(* ===== verification/GoErrors.v ===== *)
(** * Go errors

    The error values of the program and [errors.Is].  An error built by
    [fmt.Errorf] is kept as its format string and arguments; the arguments
    formatted with [%w] are the errors it wraps.  Rendering (the text of
    [err.Error()]) is not performed: where the program copies that text, the
    model keeps the error it is the text of. *)

From S2P Require Import Prelude.

(** The sentinel errors of the program (declared with [errors.New]), and the
    two context errors of the standard library the program tests for.
    Identity of the pointer is identity of the constructor. *)
Inductive sentinel : Set :=
  | ErrNotFound
  | ErrInvalid
  | ErrTimeout
  | ErrRuntimeUnavailable
  | ErrStopped
  | ErrImageUnavailable
  | ErrAtCapacity
  | ErrProfileConflict
  | ErrInternal
  | ErrInvalidToken
  | DeadlineExceeded
  | Canceled
  | ErrServerClosed.

#[global] Instance sentinel_eq_dec : EqDecision sentinel.
Proof. solve_decision. Defined.

(** The classes of Docker client errors the program distinguishes
    ([cerrdefs.IsNotFound], [cerrdefs.IsConflict]). *)
Inductive ext_kind : Set := ExtNotFound | ExtConflict | ExtOther.

#[global] Instance ext_kind_eq_dec : EqDecision ext_kind.
Proof. solve_decision. Defined.

(** One argument of a [fmt.Errorf] call. *)
Inductive arg (E : Type) : Type :=
  | AStr (s : string)      (** a string: %s or %q *)
  | AInt (z : Z)           (** an integer or a duration: %d or %s *)
  | AWrap (e : E)          (** an error formatted with %w *)
  | AErrText (e : E)       (** the text of an error: %v, %s or err.Error() *)
  | AOther.                (** a value of another type, not kept *)
Arguments AStr {E}.
Arguments AInt {E}.
Arguments AWrap {E}.
Arguments AErrText {E}.
Arguments AOther {E}.

Inductive error : Type :=
  | Sentinel (s : sentinel)
  | External (k : ext_kind) (text : string)
  | Errorf (format : string) (args : list (arg error))
  | Join (errs : list error).

(** [errors.Is(err, target)] for a sentinel target: the error itself or any
    error of the tree its [Unwrap] methods span. *)
Fixpoint Is (e : error) (target : sentinel) {struct e} : bool :=
  match e with
  | Sentinel s => bool_decide (s = target)
  | External _ _ => false
  | Errorf _ args =>
      existsb (fun a => match a with AWrap e' => Is e' target | _ => false end) args
  | Join errs => existsb (fun e' => Is e' target) errs
  end.

(** [cerrdefs.IsNotFound] and [cerrdefs.IsConflict]: the class of the external
    error in the wrapped tree. *)
Fixpoint ext_is (e : error) (k : ext_kind) {struct e} : bool :=
  match e with
  | Sentinel _ => false
  | External k' _ => bool_decide (k' = k)
  | Errorf _ args =>
      existsb (fun a => match a with AWrap e' => ext_is e' k | _ => false end) args
  | Join errs => existsb (fun e' => ext_is e' k) errs
  end.

Definition IsNotFound (e : error) : bool := ext_is e ExtNotFound.
Definition IsConflict (e : error) : bool := ext_is e ExtConflict.

(** The value-or-error pairs Go functions return. *)
Inductive result (A : Type) : Type :=
  | Ok (a : A)
  | Err (e : error).
Arguments Ok {A}.
Arguments Err {A}.

(** A projection instead of [injection], which would evaluate the values. *)
Lemma Ok_inj {A} (a b : A) : Ok a = Ok b -> a = b.
Proof. congruence. Qed.

Definition is_ok {A} (r : result A) : bool := match r with Ok _ => true | Err _ => false end.

(** [if err != nil { return ..., err }] *)
Notation "'try' x ':=' e 'in' k" :=
  (match e with Ok x => k | Err err => Err err end)
  (at level 10, x pattern, e at level 100, k at level 200).

Lemma Is_wrap s fmt args e :
  AWrap e ∈ args -> Is e s = true -> Is (Errorf fmt args) s = true.
Proof.
  intros Hin He. simpl. apply existsb_exists. exists (AWrap e).
  split; [by apply list_elem_of_In | done].
Qed.
#[export] Hint Resolve Is_wrap : openblox.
+-------+
What you will do: Would you write out the full listing exactly as given?

Completed exercise:
(* ===== verification/GoErrors.v ===== *)
(** * Go errors

    The error values of the program and [errors.Is].  An error built by
    [fmt.Errorf] is kept as its format string and arguments; the arguments
    formatted with [%w] are the errors it wraps.  Rendering (the text of
    [err.Error()]) is not performed: where the program copies that text, the
    model keeps the error it is the text of. *)

From S2P Require Import Prelude.

(** The sentinel errors of the program (declared with [errors.New]), and the
    two context errors of the standard library the program tests for.
    Identity of the pointer is identity of the constructor. *)
Inductive sentinel : Set :=
  | ErrNotFound
  | ErrInvalid
  | ErrTimeout
  | ErrRuntimeUnavailable
  | ErrStopped
  | ErrImageUnavailable
  | ErrAtCapacity
  | ErrProfileConflict
  | ErrInternal
  | ErrInvalidToken
  | DeadlineExceeded
  | Canceled
  | ErrServerClosed.

#[global] Instance sentinel_eq_dec : EqDecision sentinel.
Proof. solve_decision. Defined.

(** The classes of Docker client errors the program distinguishes
    ([cerrdefs.IsNotFound], [cerrdefs.IsConflict]). *)
Inductive ext_kind : Set := ExtNotFound | ExtConflict | ExtOther.

#[global] Instance ext_kind_eq_dec : EqDecision ext_kind.
Proof. solve_decision. Defined.

(** One argument of a [fmt.Errorf] call. *)
Inductive arg (E : Type) : Type :=
  | AStr (s : string)      (** a string: %s or %q *)
  | AInt (z : Z)           (** an integer or a duration: %d or %s *)
  | AWrap (e : E)          (** an error formatted with %w *)
  | AErrText (e : E)       (** the text of an error: %v, %s or err.Error() *)
  | AOther.                (** a value of another type, not kept *)
Arguments AStr {E}.
Arguments AInt {E}.
Arguments AWrap {E}.
Arguments AErrText {E}.
Arguments AOther {E}.

Inductive error : Type :=
  | Sentinel (s : sentinel)
  | External (k : ext_kind) (text : string)
  | Errorf (format : string) (args : list (arg error))
  | Join (errs : list error).

(** [errors.Is(err, target)] for a sentinel target: the error itself or any
    error of the tree its [Unwrap] methods span. *)
Fixpoint Is (e : error) (target : sentinel) {struct e} : bool :=
  match e with
  | Sentinel s => bool_decide (s = target)
  | External _ _ => false
  | Errorf _ args =>
      existsb (fun a => match a with AWrap e' => Is e' target | _ => false end) args
  | Join errs => existsb (fun e' => Is e' target) errs
  end.

(** [cerrdefs.IsNotFound] and [cerrdefs.IsConflict]: the class of the external
    error in the wrapped tree. *)
Fixpoint ext_is (e : error) (k : ext_kind) {struct e} : bool :=
  match e with
  | Sentinel _ => false
  | External k' _ => bool_decide (k' = k)
  | Errorf _ args =>
      existsb (fun a => match a with AWrap e' => ext_is e' k | _ => false end) args
  | Join errs => existsb (fun e' => ext_is e' k) errs
  end.

Definition IsNotFound (e : error) : bool := ext_is e ExtNotFound.
Definition IsConflict (e : error) : bool := ext_is e ExtConflict.

(** The value-or-error pairs Go functions return. *)
Inductive result (A : Type) : Type :=
  | Ok (a : A)
  | Err (e : error).
Arguments Ok {A}.
Arguments Err {A}.

(** A projection instead of [injection], which would evaluate the values. *)
Lemma Ok_inj {A} (a b : A) : Ok a = Ok b -> a = b.
Proof. congruence. Qed.

Definition is_ok {A} (r : result A) : bool := match r with Ok _ => true | Err _ => false end.

(** [if err != nil { return ..., err }] *)
Notation "'try' x ':=' e 'in' k" :=
  (match e with Ok x => k | Err err => Err err end)
  (at level 10, x pattern, e at level 100, k at level 200).

Lemma Is_wrap s fmt args e :
  AWrap e ∈ args -> Is e s = true -> Is (Errorf fmt args) s = true.
Proof.
  intros Hin He. simpl. apply existsb_exists. exists (AWrap e).
  split; [by apply list_elem_of_In | done].
Qed.
#[export] Hint Resolve Is_wrap : openblox.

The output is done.